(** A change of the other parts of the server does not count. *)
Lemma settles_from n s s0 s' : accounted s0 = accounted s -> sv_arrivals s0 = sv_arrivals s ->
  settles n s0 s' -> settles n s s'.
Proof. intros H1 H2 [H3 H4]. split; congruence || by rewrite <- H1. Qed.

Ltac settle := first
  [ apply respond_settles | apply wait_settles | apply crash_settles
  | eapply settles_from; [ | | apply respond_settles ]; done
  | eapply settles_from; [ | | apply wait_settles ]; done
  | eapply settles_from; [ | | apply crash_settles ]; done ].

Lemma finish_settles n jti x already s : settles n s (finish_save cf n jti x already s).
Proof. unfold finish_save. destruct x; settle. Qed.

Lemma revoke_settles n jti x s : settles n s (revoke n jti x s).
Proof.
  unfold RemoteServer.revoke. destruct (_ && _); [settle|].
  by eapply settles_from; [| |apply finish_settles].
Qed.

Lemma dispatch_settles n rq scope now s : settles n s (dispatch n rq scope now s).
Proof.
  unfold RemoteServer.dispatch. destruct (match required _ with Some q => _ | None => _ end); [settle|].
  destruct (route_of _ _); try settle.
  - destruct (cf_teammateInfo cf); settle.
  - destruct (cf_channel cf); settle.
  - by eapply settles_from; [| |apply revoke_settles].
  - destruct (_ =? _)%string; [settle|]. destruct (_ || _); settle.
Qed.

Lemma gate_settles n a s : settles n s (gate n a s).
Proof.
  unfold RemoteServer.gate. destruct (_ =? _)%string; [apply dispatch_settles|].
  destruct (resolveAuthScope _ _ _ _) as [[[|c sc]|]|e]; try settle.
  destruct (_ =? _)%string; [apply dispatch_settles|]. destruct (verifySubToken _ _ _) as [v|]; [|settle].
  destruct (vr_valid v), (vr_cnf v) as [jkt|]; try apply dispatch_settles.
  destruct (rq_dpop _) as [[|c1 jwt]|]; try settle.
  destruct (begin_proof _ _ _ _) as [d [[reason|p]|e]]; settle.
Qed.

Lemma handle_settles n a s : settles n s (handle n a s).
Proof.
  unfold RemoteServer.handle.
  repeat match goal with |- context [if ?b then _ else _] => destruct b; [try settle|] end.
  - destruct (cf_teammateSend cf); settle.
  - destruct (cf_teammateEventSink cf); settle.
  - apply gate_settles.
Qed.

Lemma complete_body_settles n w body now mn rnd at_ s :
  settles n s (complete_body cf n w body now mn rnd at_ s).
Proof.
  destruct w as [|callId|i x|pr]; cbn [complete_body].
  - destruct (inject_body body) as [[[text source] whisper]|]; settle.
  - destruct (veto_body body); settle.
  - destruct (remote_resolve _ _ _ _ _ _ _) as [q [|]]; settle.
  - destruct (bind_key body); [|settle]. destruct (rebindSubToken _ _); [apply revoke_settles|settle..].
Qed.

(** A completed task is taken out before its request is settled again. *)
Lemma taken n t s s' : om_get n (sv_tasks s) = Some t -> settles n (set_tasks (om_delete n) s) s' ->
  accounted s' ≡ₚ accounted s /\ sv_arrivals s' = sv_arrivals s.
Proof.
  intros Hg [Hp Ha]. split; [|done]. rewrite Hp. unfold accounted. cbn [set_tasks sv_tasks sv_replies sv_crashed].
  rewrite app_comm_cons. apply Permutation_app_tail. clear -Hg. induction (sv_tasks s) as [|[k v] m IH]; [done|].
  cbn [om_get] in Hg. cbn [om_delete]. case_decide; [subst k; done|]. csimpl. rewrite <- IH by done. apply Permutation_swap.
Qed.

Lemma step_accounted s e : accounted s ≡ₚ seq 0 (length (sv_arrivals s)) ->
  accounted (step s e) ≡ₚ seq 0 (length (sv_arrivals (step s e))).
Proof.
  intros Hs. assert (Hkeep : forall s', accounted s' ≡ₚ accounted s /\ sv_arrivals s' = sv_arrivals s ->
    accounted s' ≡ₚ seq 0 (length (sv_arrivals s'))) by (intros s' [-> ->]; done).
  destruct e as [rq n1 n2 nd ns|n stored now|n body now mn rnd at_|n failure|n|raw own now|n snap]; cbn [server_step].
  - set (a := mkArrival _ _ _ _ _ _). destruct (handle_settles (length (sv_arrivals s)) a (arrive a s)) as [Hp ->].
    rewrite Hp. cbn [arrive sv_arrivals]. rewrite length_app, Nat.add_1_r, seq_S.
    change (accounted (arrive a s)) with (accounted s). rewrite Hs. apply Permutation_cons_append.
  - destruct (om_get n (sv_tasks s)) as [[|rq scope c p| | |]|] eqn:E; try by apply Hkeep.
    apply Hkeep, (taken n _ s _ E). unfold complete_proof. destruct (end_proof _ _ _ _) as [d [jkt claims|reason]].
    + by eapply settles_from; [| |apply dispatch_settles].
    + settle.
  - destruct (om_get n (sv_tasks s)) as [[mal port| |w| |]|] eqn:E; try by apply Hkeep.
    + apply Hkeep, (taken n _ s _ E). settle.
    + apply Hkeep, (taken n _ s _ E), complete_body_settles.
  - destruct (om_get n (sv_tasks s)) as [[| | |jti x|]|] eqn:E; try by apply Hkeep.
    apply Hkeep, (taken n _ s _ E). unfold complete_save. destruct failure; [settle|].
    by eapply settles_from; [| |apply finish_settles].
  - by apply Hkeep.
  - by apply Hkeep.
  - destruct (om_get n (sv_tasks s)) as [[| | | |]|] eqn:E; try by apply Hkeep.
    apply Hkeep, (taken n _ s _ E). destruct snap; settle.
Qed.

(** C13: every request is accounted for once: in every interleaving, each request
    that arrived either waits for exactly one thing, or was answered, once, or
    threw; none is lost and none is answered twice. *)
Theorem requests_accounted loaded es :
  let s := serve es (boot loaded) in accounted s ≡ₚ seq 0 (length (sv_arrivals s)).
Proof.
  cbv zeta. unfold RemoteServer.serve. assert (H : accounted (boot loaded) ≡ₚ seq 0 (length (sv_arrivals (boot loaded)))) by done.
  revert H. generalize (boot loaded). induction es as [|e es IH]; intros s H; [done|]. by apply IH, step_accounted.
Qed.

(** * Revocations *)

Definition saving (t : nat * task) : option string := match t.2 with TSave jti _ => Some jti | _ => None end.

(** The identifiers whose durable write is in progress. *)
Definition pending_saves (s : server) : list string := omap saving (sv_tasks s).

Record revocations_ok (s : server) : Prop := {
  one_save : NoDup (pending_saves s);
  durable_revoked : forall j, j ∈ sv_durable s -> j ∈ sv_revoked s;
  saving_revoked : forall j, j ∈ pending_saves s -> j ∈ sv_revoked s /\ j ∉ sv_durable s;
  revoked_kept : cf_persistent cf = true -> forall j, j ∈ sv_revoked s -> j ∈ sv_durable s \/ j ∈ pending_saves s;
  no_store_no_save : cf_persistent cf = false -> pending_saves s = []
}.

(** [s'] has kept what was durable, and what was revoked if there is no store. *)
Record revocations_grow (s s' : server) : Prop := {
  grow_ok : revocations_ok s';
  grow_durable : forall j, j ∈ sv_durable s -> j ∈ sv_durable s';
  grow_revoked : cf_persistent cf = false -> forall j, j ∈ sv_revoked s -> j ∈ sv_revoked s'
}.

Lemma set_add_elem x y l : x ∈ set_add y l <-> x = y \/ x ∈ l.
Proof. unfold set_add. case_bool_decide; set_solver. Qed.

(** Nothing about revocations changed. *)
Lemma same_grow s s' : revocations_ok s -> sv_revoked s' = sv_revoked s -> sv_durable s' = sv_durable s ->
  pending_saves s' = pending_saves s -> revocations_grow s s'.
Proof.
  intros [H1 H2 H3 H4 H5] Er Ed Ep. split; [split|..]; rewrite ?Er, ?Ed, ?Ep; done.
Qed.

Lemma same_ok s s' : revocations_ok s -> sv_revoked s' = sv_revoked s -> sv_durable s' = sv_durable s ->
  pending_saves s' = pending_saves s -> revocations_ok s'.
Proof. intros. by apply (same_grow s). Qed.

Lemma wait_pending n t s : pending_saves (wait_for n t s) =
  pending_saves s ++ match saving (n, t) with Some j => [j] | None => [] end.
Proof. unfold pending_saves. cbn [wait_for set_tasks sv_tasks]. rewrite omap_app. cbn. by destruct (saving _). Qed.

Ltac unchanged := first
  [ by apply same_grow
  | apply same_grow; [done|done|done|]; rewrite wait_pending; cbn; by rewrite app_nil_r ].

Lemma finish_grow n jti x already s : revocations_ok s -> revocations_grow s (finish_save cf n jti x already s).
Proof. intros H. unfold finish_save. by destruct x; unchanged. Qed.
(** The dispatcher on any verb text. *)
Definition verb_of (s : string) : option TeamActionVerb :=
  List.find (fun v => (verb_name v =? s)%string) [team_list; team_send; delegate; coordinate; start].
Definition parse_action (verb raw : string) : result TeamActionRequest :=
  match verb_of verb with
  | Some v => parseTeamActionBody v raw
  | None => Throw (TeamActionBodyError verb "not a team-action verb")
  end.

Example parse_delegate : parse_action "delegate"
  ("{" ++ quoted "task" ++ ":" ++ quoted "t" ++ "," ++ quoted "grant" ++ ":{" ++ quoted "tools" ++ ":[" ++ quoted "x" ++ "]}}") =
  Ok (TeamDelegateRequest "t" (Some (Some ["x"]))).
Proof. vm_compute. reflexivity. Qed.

**Work instruction:**
Where the line holding "[| |apply dispatch_settles]." appears in the listing above, start reproducing exactly, and end with the line holding "- destruct (om_get n (sv_tasks s)) as [[| | |jti".

**Exercise solution:**
    + by eapply settles_from; [| |apply dispatch_settles].
    + settle.
  - destruct (om_get n (sv_tasks s)) as [[mal port| |w| |]|] eqn:E; try by apply Hkeep.
    + apply Hkeep, (taken n _ s _ E). settle.
    + apply Hkeep, (taken n _ s _ E), complete_body_settles.
  - destruct (om_get n (sv_tasks s)) as [[| | |jti x|]|] eqn:E; try by apply Hkeep.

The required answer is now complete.